── EXTRACTED MATERIAL ──
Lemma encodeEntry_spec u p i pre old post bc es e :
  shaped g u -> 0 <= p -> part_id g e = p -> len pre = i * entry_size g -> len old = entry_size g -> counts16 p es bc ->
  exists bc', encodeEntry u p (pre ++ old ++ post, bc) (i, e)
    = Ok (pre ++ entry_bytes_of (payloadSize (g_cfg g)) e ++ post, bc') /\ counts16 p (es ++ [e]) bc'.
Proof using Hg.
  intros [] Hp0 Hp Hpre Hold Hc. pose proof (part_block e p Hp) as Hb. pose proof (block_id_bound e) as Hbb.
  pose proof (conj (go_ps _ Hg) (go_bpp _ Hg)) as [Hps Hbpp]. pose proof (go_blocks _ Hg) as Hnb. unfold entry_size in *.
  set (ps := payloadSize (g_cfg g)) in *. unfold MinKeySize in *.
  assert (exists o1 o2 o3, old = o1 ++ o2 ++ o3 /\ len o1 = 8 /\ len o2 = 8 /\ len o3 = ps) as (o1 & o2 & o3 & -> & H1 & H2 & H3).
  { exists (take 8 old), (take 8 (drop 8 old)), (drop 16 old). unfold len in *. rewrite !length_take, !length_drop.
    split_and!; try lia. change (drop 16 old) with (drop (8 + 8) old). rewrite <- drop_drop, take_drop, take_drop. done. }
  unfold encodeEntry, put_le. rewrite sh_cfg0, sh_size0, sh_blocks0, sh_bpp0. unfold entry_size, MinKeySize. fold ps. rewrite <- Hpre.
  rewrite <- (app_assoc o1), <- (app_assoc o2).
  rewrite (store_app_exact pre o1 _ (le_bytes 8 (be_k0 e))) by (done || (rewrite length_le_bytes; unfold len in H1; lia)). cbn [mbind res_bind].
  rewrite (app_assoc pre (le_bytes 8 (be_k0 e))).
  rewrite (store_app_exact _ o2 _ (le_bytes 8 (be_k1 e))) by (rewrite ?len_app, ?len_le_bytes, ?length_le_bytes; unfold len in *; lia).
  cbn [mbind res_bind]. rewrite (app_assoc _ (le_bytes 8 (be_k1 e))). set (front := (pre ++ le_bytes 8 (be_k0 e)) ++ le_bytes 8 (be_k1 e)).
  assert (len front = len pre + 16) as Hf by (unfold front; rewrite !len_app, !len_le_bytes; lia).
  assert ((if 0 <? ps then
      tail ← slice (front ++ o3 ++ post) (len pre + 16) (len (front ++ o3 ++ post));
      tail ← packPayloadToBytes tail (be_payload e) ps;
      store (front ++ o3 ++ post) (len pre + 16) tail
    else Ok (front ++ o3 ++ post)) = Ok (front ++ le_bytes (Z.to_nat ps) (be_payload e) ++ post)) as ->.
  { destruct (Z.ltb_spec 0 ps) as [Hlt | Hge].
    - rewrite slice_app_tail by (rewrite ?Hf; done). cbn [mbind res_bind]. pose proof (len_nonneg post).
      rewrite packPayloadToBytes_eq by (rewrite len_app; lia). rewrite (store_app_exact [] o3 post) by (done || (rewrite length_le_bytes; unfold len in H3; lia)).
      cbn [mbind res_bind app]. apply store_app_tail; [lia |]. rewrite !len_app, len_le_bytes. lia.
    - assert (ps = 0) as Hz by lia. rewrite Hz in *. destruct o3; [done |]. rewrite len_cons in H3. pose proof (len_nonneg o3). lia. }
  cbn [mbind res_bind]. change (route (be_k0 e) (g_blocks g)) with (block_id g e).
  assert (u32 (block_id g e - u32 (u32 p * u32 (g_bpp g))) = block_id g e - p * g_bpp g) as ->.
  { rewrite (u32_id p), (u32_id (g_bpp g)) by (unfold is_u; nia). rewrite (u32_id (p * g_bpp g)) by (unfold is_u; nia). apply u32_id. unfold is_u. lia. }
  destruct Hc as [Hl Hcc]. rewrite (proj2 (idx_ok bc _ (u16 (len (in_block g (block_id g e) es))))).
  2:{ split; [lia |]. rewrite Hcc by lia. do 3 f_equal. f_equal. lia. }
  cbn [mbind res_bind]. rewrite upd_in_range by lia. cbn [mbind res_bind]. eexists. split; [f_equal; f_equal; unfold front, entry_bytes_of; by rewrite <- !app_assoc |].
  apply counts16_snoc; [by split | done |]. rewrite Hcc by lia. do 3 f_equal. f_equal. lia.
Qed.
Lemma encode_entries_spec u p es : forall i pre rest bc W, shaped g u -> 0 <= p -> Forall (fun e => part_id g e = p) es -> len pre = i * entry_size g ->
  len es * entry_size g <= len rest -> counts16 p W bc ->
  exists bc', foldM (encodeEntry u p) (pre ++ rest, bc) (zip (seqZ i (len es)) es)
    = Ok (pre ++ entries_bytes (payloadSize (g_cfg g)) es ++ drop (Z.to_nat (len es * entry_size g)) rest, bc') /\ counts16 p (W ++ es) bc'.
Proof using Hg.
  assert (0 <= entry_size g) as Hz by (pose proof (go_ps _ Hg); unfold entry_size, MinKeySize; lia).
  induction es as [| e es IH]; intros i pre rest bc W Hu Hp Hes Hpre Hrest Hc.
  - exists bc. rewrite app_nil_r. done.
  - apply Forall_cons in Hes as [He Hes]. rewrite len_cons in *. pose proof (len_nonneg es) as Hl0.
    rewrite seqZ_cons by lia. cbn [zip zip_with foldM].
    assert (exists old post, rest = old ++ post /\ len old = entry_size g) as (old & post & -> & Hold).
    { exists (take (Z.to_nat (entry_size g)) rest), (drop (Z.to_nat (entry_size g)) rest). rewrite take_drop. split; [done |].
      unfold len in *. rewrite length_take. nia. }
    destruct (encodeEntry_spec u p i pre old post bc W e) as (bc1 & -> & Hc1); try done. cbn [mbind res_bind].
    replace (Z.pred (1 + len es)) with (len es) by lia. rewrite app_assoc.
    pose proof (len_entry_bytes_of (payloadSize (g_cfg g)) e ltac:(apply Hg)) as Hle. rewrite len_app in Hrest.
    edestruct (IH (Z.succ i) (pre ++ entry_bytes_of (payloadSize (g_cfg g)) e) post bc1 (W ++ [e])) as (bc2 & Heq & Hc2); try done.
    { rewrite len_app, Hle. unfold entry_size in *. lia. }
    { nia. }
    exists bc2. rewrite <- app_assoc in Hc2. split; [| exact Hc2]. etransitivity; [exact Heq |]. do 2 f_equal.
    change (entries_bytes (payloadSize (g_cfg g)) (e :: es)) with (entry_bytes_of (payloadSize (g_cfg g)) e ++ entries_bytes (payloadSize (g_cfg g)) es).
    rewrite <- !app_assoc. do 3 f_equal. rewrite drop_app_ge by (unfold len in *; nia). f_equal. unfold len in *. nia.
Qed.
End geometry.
───
── EXTRACTED MATERIAL ──
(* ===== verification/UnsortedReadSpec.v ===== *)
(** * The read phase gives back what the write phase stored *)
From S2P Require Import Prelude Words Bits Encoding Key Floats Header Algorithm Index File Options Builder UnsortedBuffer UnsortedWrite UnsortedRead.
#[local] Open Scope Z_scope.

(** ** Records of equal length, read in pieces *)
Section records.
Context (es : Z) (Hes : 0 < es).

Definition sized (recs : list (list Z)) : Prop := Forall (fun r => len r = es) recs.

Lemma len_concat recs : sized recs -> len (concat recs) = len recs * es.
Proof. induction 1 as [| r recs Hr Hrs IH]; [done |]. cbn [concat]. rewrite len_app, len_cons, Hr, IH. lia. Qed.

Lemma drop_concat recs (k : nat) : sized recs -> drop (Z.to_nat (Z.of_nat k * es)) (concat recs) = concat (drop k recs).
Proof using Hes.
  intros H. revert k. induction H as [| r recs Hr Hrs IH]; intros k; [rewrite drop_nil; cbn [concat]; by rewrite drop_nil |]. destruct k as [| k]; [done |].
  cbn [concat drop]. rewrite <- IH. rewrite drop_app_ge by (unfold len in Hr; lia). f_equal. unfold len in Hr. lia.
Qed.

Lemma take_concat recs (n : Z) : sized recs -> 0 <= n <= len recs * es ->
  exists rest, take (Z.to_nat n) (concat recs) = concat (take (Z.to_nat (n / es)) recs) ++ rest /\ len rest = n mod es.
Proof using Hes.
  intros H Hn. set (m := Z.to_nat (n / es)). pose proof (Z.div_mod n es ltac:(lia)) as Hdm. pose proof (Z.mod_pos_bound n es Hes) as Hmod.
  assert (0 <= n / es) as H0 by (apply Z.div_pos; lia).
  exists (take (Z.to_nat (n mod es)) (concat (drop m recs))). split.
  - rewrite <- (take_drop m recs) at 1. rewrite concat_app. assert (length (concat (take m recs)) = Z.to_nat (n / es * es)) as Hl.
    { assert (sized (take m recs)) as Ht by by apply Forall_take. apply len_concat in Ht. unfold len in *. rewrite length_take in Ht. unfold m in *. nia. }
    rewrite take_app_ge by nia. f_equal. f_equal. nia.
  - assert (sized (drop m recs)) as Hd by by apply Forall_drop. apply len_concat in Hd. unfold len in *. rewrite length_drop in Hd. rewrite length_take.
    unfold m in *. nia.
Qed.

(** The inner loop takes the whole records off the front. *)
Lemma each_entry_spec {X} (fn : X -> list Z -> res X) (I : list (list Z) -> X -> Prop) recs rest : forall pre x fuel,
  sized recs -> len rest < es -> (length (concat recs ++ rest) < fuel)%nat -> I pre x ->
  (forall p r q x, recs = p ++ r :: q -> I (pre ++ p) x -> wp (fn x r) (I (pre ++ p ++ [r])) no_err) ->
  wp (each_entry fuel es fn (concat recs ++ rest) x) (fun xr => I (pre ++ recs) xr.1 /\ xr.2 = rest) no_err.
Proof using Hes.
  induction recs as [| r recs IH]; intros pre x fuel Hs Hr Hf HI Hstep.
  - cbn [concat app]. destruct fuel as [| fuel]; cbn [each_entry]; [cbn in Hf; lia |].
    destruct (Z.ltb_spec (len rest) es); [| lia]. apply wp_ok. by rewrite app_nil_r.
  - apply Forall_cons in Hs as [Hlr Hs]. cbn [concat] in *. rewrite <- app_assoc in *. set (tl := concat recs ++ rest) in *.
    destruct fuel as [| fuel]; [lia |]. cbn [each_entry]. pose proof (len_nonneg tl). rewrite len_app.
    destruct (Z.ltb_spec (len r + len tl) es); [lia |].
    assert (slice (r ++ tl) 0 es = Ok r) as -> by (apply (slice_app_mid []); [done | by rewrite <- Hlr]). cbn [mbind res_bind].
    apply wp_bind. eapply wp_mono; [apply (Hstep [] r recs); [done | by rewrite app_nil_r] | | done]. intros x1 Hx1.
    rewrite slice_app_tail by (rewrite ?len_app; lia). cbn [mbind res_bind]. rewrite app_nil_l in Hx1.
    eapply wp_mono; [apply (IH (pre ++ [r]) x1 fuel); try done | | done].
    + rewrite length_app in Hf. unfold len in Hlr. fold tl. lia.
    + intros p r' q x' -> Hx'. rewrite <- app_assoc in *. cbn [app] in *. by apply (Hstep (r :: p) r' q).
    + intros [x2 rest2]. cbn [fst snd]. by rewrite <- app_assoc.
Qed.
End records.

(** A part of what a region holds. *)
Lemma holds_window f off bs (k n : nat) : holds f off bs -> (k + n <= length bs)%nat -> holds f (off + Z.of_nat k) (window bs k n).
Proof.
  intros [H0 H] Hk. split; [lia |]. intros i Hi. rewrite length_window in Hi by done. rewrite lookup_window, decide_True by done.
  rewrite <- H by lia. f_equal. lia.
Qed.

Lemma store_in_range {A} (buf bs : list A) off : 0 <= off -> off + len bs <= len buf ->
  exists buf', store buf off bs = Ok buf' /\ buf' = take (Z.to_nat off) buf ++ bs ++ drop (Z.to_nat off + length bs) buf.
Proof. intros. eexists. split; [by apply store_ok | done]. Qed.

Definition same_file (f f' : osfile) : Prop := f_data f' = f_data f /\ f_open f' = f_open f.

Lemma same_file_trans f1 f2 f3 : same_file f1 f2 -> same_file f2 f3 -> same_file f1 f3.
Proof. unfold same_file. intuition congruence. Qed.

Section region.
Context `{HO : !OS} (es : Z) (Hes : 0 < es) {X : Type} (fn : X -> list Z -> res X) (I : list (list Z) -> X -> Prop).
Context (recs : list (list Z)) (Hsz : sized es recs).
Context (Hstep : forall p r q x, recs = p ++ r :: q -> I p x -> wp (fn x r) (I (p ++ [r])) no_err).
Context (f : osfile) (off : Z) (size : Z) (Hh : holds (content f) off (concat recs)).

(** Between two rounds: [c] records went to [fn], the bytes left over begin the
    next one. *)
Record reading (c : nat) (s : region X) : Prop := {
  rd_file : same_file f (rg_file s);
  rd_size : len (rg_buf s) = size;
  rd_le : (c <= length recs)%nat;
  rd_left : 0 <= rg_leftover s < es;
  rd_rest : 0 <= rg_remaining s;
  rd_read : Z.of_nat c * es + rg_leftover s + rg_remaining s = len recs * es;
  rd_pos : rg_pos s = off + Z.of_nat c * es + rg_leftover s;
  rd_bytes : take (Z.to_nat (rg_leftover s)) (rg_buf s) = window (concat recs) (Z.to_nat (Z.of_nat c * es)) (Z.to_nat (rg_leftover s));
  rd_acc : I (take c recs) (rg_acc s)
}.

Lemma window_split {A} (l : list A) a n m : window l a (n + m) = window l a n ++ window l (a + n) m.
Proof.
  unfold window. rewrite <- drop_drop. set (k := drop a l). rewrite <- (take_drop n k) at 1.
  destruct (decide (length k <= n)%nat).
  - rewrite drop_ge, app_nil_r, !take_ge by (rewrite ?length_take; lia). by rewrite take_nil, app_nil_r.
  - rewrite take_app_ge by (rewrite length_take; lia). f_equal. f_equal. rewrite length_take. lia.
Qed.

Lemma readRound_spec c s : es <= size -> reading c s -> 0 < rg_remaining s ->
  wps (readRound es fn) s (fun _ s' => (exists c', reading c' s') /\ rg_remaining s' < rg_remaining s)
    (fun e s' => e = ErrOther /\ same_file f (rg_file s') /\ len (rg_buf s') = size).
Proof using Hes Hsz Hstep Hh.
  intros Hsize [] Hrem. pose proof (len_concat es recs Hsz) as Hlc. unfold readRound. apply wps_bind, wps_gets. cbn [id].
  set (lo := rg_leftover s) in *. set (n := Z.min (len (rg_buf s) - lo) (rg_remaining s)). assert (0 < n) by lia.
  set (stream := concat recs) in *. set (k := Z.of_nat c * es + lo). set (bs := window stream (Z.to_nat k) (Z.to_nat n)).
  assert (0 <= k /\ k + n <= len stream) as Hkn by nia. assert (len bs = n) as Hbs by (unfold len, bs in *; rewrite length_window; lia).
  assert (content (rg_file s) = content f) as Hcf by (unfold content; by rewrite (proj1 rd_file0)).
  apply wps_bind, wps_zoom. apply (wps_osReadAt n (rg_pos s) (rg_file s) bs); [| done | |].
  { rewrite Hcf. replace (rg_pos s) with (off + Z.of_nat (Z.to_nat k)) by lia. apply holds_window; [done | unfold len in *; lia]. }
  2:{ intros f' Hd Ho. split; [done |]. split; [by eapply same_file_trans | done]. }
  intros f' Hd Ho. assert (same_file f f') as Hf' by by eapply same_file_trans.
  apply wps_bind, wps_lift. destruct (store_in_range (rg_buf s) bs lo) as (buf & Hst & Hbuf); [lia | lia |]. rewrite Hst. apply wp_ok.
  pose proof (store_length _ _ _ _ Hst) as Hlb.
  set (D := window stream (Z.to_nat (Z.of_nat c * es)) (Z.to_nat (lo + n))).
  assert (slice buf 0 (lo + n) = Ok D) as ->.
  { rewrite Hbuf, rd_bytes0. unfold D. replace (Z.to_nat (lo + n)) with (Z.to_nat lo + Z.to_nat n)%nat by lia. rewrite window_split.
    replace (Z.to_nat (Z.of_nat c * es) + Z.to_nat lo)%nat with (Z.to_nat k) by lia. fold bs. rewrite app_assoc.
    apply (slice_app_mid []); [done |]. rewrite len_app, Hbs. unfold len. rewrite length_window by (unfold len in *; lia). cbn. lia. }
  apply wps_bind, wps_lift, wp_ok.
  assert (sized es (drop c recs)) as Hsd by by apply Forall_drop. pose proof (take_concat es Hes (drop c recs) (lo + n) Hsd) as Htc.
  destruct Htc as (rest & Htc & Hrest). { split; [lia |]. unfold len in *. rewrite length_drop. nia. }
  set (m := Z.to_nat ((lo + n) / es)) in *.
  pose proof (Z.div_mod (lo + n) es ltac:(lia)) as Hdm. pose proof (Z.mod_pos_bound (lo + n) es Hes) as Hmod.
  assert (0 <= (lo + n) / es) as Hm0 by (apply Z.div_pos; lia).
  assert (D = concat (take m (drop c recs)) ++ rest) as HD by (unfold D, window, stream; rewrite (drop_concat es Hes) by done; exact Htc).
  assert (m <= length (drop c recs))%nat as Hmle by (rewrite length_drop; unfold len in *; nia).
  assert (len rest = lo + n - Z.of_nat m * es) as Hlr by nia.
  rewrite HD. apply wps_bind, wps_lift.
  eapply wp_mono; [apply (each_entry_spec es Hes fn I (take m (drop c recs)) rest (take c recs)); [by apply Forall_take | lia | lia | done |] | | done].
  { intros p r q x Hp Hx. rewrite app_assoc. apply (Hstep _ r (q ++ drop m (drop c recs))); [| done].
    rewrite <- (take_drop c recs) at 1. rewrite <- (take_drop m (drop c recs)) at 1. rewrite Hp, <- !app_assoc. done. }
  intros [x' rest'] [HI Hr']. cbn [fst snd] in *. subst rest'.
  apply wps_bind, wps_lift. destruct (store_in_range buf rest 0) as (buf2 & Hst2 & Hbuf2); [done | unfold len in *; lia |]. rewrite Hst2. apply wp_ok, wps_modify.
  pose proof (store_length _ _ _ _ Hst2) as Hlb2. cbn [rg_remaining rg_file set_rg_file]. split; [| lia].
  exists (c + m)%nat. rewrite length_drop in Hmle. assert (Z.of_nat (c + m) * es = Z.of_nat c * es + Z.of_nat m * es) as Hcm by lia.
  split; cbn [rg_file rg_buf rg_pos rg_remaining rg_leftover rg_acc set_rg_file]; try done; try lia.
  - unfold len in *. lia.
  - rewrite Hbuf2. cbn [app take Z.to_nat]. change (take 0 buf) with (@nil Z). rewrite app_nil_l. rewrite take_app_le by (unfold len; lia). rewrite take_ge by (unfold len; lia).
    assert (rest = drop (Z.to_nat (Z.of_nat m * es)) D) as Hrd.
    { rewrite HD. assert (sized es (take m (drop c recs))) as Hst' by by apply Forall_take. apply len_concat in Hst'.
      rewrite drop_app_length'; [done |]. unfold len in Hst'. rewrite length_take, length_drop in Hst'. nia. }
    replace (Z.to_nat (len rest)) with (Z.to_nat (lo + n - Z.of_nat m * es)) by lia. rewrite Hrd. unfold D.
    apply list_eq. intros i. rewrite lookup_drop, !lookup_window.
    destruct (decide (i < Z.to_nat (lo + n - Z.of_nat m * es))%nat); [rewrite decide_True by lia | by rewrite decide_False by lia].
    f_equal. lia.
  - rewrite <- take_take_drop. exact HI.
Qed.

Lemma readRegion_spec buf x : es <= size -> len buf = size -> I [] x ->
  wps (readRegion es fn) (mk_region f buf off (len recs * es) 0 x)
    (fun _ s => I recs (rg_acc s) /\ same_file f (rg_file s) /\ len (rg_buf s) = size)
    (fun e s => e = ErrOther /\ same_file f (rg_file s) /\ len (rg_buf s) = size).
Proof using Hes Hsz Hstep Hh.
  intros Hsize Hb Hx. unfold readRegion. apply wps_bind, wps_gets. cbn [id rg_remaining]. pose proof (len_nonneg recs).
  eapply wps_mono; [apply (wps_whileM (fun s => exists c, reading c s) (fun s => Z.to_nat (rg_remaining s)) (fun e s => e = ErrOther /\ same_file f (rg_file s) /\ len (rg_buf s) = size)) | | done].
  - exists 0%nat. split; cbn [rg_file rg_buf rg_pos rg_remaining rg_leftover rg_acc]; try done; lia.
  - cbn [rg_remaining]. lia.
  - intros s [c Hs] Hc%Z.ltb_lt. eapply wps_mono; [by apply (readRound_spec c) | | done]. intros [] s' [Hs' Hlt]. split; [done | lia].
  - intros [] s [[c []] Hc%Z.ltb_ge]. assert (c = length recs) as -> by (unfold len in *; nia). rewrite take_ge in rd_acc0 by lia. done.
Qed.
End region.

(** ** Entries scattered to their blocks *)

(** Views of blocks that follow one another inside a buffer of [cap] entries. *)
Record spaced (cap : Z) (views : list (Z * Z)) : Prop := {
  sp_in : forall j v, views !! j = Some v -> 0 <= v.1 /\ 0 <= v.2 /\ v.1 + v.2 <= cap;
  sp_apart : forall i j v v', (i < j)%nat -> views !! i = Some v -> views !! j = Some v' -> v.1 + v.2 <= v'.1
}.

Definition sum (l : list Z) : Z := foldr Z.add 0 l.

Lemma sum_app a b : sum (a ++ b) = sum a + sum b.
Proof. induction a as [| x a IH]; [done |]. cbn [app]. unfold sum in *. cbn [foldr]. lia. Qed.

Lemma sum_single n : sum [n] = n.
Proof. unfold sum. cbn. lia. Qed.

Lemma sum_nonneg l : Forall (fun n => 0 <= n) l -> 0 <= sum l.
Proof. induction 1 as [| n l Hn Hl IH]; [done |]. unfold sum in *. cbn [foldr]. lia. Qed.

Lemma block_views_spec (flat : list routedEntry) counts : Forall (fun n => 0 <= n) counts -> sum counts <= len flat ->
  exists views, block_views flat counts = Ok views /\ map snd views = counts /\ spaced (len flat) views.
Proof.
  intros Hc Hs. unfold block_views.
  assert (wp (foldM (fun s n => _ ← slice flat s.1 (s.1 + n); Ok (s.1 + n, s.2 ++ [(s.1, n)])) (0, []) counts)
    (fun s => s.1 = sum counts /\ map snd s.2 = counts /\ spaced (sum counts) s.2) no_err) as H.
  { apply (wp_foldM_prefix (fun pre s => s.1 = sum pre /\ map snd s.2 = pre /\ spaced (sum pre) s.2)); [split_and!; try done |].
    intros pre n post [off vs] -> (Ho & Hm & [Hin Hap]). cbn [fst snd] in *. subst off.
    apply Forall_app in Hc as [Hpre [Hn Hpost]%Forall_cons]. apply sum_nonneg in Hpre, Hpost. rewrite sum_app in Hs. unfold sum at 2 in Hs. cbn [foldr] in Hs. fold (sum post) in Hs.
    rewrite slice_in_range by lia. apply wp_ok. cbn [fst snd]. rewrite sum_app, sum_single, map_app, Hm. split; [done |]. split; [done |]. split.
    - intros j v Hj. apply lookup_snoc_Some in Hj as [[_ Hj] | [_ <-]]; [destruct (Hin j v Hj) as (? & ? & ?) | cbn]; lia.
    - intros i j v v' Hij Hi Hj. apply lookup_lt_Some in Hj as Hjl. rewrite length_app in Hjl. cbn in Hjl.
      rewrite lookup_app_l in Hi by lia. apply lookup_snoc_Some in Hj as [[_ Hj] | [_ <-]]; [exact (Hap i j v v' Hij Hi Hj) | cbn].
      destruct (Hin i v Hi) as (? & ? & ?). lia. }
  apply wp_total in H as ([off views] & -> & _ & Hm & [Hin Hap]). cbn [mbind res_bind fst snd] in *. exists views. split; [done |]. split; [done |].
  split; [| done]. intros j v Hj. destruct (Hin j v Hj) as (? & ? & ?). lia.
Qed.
───
PROBLEM REQUIREMENTS: All lines above between those holding "rewrite slice_in_range by" and "- intros j v", inclusive, must be set down unchanged, and no other line may be included.

WRITTEN SOLUTION:
    rewrite slice_in_range by lia. apply wp_ok. cbn [fst snd]. rewrite sum_app, sum_single, map_app, Hm. split; [done |]. split; [done |]. split.
    - intros j v Hj. apply lookup_snoc_Some in Hj as [[_ Hj] | [_ <-]]; [destruct (Hin j v Hj) as (? & ? & ?) | cbn]; lia.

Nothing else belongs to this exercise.